Gone With the Wind Restored on HBO Max With Disclaimer

Two weeks after WarnerMedia attempted to quietly remove the Civil War drama Gone With the Wind […]

Two weeks after WarnerMedia attempted to quietly remove the Civil War drama Gone With the Wind from HBO Max, the streaming service has restored the 1939 film, now with two additional videos that serve to discuss the historical context of the classic film and address the film’s handling of the topic of slavery and treatment of Black characters. Gone With the Wind itself has been restored to the streaming service in its original format, though one of the two additional videos have been added not only as a separate entry but as an introduction to the film’s presentation.

Videos by ComicBook.com

In the first video, the one that is also added as an introduction to the film, TCM host and film scholar Jaqueline Stewart explains why the film needs to be viewed in its original form as well as offers some context, noting that even when the film was first made there was controversy around how it would approach the film’s Black characters and chattel slavery. Stewart also notes that the film is “one of the most enduringly popular films of all time” that continues to have an impact on entertainment even today.

The second video is an hour long recording of a panel discussion, “The Complicated Legacy of Gone With the Wind” from the TCM Classic Film Festival in April 2019 as moderated by author and historian Donald Bogle. That video digs a bit deeper into the controversy that has surrounded Gone With the Wind over the decades.

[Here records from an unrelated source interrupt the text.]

Lemma safe_flushPacketQueue direction : safe (flushPacketQueue direction).
Proof.
  apply guards_read. intros b Hb.
  destruct (match direction with BrowserToFips => b_fipsOwner b | FipsToBrowser => b_owner b end) as [target|]; [|by apply wp_ret].
  destruct (negb _); [by apply wp_ret|]. destruct direction.
  - apply safe_flush_frames; [|done]. apply Hb.
  - destruct (owner_must_reset b); [by apply wp_ret|]. destruct (b_pending b) eqn:Ep; [by apply wp_ret|].
    destruct (qu_frames (b_toBrowser b)) as [|e rest] eqn:Eq; [by apply safe_refreshState|].
    assert (He : f_type (qe_frame e) = FIPS_PACKET).
    { destruct Hb as (_ & [(_ & _ & H) _] & _). rewrite Eq in H. by inversion H. }
    apply wp_bind, wp_try, wp_bind.
    eapply wp_mono; [apply wp_and; [apply (wp_send_frame _ _ _ Hb); by rewrite He|apply wp_send_log]|].
    intros r b' [[(H1 & [H2 _] & H) Hl] [out ->]].
    assert (Hrejected : safe (b_lastError <== Some (safeBridgeError "browser_destination_unavailable"%string);;
                             set_health FipsToBrowser HRejected;; refreshState))
      by (guards_step; [apply safe_last_error|]; guards_step; [apply safe_set_health|apply safe_refreshState]).
    destruct r as [[]|err]; apply wp_ret; cbv [negb].
    + apply wp_bind, wp_modify, wp_bind, wp_modify, wp_modify. split; [|exact Hl].
      refine (conj H1 (conj (conj H2 _) H)). exists rest. exact Eq.
    + apply wp_guards with (I := ok) (R := later); [done| |].
      * refine (conj H1 (conj (conj H2 _) H)). change (pending_is_head (b_pending b) (b_toBrowser b)). by rewrite Ep.
      * intros r' b'' Hb'' Hl'. split; [done|]. by etransitivity.
Qed.

Lemma safe_retryBrowserAdmission : safe retryBrowserAdmission.
Proof.
  apply guards_read. intros b Hb. destruct (b_pending b) as [p|] eqn:Ep; [|by apply wp_ret].
  destruct (_ || _); [by apply wp_ret|].
  assert (f_type (qe_frame (pb_entry p)) = FIPS_PACKET) as Ht.
  { destruct Hb as (_ & [(_ & _ & H) Hp] & _). rewrite Ep in Hp. destruct Hp as [rest Hp]. rewrite Hp in H. by inversion H. }
  apply wp_then; [exact _| |intros _].
  - destruct Hb as (H1 & [H2 Hp] & H). apply wp_modify. split; [|apply (later_refl b)].
    refine (conj H1 (conj (conj H2 _) H)). unfold set; cbn. rewrite Ep in Hp. exact Hp.
  - guards_step; [guards_step|]. guards_step; [apply safe_send_frame; by rewrite Ht|].
    guards_step; [apply safe_last_error|]. guards_step; [apply safe_set_health|apply safe_refreshState].
Qed.

Lemma safe_notifyFipsPacketAdmission packet answer : safe (notifyFipsPacketAdmission packet answer).
Proof.
  unfold notifyFipsPacketAdmission. repeat guards_step; [by apply safe_send_frame|apply safe_last_error].
Qed.

(** The queue to the browser stays as it is. *)
Definition same_to_browser (b b' : Bridge) : Prop := b_toBrowser b' = b_toBrowser b.

#[local] Instance same_to_browser_refl : Reflexive same_to_browser.
Proof. done. Qed.
#[local] Instance same_to_browser_trans : Transitive same_to_browser.
Proof. unfold same_to_browser. congruence. Qed.

Ltac same_queue := repeat (moves_step || (apply moves_modify; reflexivity)).

Lemma notify_same_to_browser packet answer : moves same_to_browser (notifyFipsPacketAdmission packet answer).
Proof. unfold notifyFipsPacketAdmission, send_frame, send, log. same_queue. Qed.

Lemma set_timer_same_to_browser kind delay : moves same_to_browser (set_timer kind delay).
Proof. unfold set_timer, log. same_queue. Qed.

Earlier this week, WarnerMedia Entertainment President of Business Operations and Productions Sandra Dewey had confirmed that the film would be restored to HBO Max soon as well as at that time confirmed Stewart’s introduction. Stewart, who is a professor of cinema studies at the University of Chicago, recently wrote an op-ed on CNN following Gone With the Wind‘s removal.

“For me, this is an opportunity to think about what classic films can teach us,” Stewart wrote. “Right now, people are turning to movies for racial re-education, and the top-selling books on Amazon are about anti-racism and racial inequality. If people are really doing their homework, we may be poised to have our most informed, honest and productive national conversations yet about Black lives on screen and off.”

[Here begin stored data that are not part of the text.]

(** [catch (error)] *)
Definition arm_catch (generation : Z) (error : string) : AM unit :=
  let! a := mget in
  let j := arm_of generation a in
  when_some (aj_worklet j) release_worklet;;
  when_some (aj_stream j) (fun s => call (CallStopTracks s));;
  let! a := mget in
  match aj_context j with
  | Some c =>
      if context_is "closed" c a then arm_cleanup generation error
      else call (CallClose c);; wait_for generation (AwClose error)
  | None => arm_cleanup generation error
  end.

(** A stretch of the body between two awaits. *)
Definition in_body (generation : Z) (m : AM unit) : AM unit := mtry m (arm_catch generation).

(** After [await context.resume()]. *)
Definition arm_resumed (generation : Z) (r : result unit) : AM unit :=
  in_body generation (
    mlift r;;
    let! a := mget in
    assertCurrent (aj_epoch (arm_of generation a));;
    wait_for generation AwMicrophone).

(** A stream's first audio track, if it has one. *)
Definition MediaStream : Type := option MediaTrack.

(** After [await environment.getUserMedia(mediaConstraints)]. *)
Definition arm_microphone (generation : Z) (r : result MediaStream) : AM unit :=
  in_body generation (
    let! tracks := mlift r in
    let! stream := fresh in
    call (CallMicrophone stream);;
    assign generation (set aj_stream (fun _ => Some stream));;
    let! a := mget in
    if negb (aj_epoch (arm_of generation a) =? au_currentEpoch a)
    then call (CallStopTracks stream);; mthrow "stale audio completion"
    else
      au_stream <== Some stream;;
      match tracks with
      | None => mthrow "microphone is unavailable"
      | Some track =>
          if match aj_context (arm_of generation a) with Some c => cx_audioWorklet (context_of c a) | None => false end
          then wait_for generation (AwModule track)
          else wait_for generation (AwWorklet track (Throw "AudioWorklet is unavailable"))
      end).

(** What the calls of [prepareWorklet] answer: [createWorklet],
    [createMediaStreamSource], and the connections of the [try]. *)
Record WorkletIO := mkWorkletIO { wi_create : bool; wi_source : bool; wi_connect : bool }.

(** [prepareWorklet] after [await context.audioWorklet.addModule(..)]. *)
Definition prepareWorklet (epoch : Z) (r : result unit) (io : WorkletIO) : AM nat :=
  mlift r;;
  assertCurrent epoch;;
  if negb (wi_create io) || negb (wi_source io) then mthrow "worklet is unavailable"
  else
    let! worklet := fresh in
    call (CallConnect worklet);;
    if wi_connect io
    then mmodify (set au_listening (fun l => l ++ [(worklet, epoch)]));; mret worklet
    else call (CallDisconnect worklet);; mthrow "worklet is unavailable".

(** The computation with what came of it. *)
Definition attempt {A} (m : AM A) : AM (result A) :=
  mtry (let! x := m in mret (Ok x)) (fun error => mret (Throw error)).

(** The body awaits the promise of [prepareWorklet], fulfilled or not. *)
Definition arm_module (generation : Z) (r : result unit) (io : WorkletIO) : AM unit :=
  let! a := mget in
  let j := arm_of generation a in
  match aj_wait j with
  | AwModule track =>
      let! prepared := attempt (prepareWorklet (aj_epoch j) r io) in
      wait_for generation (AwWorklet track prepared)
  | _ => mskip
  end.

(** After [worklet = await prepareWorklet(..)]. *)
Definition arm_worklet (generation : Z) : AM unit :=
  in_body generation (
    let! a := mget in
    let j := arm_of generation a in
    match aj_wait j, aj_context j with
    | AwWorklet track prepared, Some context =>
        let! worklet := mlift prepared in
        assign generation (set aj_worklet (fun _ => Some worklet));;
        assertCurrent (aj_epoch j);;
        au_worklet <== Some worklet;;
        let evidence := toEvidence (aj_epoch j) (context_of context a) track WorkletReady in
        match evaluateAppliedSettings evidence with
        | Some failure => mthrow (pf_what failure)
        | None =>
            au_queue <== Some createPlaybackQueue;;
            au_nextPlaybackTime <== cx_currentTime (context_of context a);;
            au_lastPlaybackSequence <== -1;;
            happened Armed;;
            au_evidence <== Some evidence;;
            arm_ended generation (Ok evidence)
        end
    | _, _ => mskip
    end).

(** After [await context.close()] in the [catch]. *)
Definition arm_closed (generation : Z) : AM unit :=
  let! a := mget in
  match aj_wait (arm_of generation a) with AwClose error => arm_cleanup generation error | _ => mskip end.

(** The body of an arm, to its first await; nothing is created when the
    constructor of the context throws. *)
Definition arm_body (generation epoch : Z) (created : option BrowserAudioContext) : AM unit :=
  mmodify (set au_arms (fun l => l ++ [(generation, mkArm epoch None None None AwResume)]));;
  in_body generation (
    match created with
    | None => mthrow "audio context is unavailable"
    | Some cx =>
        let! context := fresh in
        call (CallCreate context);;
        mmodify (set au_contexts (fun l => l ++ [(context, cx)]));;
        assign generation (set aj_context (fun _ => Some context));;
        au_context <== Some context
    end).

(** The promise [armAudio] returns. *)
Inductive ArmPromise := ArmGeneration (generation : Z) | ArmRejected (message : string) | ArmResolved (e : AppliedAudioEvidence).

She also added, “As the current debates about putting up, taking down, and contextualizing Gone with the Wind make clear, it is a film that continues to expose deep fissures in our interpretations of American history, film history and the relationship between the two. The film has loyal fans, and it has vocal critics who critique its version of Southern history with the same language Black activists used when they picketed the film 80 years ago. But as I saw at a jam-packed panel discussion on “The Complicated Legacy of ‘Gone with the Wind’” at the 2019 TCM Classic Film Festival, there are people who love the film, and others who love to hate it, and still others who are nonetheless curious about how other folks respond to it.”